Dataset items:
========================
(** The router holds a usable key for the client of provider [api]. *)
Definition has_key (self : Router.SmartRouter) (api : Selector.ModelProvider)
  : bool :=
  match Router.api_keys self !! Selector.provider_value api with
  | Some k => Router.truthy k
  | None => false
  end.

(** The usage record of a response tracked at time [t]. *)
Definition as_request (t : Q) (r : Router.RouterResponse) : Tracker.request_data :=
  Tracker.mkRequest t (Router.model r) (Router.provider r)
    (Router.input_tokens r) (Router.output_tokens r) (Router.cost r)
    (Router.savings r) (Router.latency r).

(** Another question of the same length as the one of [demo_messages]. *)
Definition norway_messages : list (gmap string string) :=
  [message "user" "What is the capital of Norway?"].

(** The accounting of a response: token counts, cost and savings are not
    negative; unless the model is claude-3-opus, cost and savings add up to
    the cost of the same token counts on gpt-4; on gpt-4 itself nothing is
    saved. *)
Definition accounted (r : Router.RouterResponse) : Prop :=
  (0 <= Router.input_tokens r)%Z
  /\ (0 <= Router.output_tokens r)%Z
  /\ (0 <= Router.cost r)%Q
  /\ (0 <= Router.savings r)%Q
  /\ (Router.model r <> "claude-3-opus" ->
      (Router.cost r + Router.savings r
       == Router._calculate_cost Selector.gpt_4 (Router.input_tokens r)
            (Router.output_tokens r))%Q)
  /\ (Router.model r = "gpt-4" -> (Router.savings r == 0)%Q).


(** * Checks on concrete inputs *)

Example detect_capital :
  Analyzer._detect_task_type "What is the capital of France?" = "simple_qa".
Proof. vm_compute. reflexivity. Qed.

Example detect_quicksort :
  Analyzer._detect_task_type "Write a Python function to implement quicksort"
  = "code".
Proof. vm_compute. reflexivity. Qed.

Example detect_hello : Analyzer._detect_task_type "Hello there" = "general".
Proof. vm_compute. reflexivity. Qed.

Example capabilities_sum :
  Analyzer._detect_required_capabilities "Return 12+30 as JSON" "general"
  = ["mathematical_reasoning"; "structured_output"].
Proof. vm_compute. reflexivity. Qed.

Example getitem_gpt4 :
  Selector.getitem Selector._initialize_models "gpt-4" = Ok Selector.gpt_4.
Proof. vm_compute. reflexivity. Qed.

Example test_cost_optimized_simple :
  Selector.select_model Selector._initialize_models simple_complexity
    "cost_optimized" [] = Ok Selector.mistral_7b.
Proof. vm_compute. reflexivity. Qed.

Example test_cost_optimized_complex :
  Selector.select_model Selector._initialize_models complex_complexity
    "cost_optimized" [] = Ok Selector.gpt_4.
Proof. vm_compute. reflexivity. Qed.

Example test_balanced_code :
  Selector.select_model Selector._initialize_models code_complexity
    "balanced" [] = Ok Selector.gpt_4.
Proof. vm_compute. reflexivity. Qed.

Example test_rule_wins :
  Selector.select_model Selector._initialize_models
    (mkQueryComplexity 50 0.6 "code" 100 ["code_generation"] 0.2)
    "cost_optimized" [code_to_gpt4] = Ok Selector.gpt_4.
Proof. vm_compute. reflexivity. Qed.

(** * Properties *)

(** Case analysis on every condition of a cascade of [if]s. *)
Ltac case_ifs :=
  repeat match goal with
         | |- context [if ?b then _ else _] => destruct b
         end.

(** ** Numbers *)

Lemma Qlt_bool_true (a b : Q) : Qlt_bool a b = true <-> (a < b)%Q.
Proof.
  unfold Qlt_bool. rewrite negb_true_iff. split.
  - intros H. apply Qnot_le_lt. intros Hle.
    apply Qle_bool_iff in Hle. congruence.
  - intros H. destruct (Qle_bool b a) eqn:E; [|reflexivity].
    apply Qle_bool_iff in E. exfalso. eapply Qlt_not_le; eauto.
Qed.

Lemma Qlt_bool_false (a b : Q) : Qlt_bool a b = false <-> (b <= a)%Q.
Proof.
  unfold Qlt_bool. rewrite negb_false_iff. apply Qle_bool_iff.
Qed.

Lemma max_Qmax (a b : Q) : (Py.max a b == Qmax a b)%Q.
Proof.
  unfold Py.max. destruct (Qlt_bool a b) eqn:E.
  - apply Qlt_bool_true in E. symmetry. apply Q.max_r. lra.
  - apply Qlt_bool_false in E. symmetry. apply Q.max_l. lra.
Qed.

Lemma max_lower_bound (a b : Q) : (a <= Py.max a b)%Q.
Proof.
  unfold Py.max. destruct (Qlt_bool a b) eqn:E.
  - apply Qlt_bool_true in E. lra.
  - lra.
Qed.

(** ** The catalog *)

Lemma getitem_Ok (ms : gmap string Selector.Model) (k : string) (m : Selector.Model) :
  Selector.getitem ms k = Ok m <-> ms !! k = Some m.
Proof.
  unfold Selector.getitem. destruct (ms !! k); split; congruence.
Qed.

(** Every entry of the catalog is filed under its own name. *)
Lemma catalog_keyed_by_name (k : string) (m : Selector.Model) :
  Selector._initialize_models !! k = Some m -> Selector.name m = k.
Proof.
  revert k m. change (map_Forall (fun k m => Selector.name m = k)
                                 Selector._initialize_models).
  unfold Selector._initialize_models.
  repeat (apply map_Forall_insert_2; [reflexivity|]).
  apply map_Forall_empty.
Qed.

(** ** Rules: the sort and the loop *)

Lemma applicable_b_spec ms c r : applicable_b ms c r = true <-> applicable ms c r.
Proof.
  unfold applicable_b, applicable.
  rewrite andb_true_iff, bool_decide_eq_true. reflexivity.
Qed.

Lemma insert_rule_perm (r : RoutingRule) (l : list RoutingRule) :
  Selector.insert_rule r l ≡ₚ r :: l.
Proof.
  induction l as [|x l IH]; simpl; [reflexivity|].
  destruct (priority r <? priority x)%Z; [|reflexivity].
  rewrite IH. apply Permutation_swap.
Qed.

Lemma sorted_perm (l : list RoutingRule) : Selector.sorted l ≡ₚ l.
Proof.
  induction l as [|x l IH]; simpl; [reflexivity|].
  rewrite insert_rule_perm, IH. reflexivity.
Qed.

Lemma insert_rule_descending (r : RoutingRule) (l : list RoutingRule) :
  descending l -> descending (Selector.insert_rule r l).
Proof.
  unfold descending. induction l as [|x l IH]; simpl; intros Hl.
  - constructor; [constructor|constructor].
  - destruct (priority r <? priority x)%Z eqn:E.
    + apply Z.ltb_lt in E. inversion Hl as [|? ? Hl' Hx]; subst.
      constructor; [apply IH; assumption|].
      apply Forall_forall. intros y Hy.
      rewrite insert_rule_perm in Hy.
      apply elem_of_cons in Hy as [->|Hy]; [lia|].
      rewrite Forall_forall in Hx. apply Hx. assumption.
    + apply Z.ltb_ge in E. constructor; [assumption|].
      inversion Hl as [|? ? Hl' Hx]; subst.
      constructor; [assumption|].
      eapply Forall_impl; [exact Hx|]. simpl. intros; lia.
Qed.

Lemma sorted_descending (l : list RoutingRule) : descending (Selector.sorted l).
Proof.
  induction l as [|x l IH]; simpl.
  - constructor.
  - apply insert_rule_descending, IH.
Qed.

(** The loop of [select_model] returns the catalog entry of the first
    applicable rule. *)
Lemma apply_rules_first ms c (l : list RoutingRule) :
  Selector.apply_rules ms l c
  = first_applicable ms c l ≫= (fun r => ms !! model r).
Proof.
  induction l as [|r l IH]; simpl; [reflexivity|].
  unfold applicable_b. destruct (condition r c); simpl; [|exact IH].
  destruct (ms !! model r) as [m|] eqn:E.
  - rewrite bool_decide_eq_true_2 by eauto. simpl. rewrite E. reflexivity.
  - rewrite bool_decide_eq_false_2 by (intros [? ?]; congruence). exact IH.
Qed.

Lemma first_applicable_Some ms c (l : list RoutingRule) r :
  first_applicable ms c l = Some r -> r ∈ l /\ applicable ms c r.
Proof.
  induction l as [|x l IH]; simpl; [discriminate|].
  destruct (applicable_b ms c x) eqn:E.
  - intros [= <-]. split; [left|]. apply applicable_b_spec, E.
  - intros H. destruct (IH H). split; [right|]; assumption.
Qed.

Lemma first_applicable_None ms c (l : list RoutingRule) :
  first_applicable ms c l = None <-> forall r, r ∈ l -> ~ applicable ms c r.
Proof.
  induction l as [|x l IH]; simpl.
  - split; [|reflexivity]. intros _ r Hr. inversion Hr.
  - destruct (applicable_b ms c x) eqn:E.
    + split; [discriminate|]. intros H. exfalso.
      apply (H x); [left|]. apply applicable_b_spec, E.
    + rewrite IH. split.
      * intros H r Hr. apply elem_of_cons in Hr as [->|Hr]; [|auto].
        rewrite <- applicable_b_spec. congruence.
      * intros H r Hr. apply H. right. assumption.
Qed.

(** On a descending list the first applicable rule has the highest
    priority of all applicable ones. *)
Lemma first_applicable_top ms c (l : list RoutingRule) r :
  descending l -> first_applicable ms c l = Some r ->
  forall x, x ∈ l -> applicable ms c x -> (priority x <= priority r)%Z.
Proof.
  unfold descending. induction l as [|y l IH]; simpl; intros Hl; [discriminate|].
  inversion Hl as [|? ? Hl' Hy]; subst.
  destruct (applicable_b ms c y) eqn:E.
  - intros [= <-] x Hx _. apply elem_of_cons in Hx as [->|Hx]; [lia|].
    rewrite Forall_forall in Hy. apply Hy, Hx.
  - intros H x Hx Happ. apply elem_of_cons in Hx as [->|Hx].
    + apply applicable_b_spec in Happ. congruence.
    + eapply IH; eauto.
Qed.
========================
TASK INSTRUCTIONS:
Among the entries above, copy exactly only the lines starting with the one containing "<= Router.output_tokens r)%Z" and going through the one containing "(Router.output_tokens r))%Q)", both ends included.

SOLUTION TO THIS PROBLEM:
  /\ (0 <= Router.output_tokens r)%Z
  /\ (0 <= Router.cost r)%Q
  /\ (0 <= Router.savings r)%Q
  /\ (Router.model r <> "claude-3-opus" ->
      (Router.cost r + Router.savings r
       == Router._calculate_cost Selector.gpt_4 (Router.input_tokens r)
            (Router.output_tokens r))%Q)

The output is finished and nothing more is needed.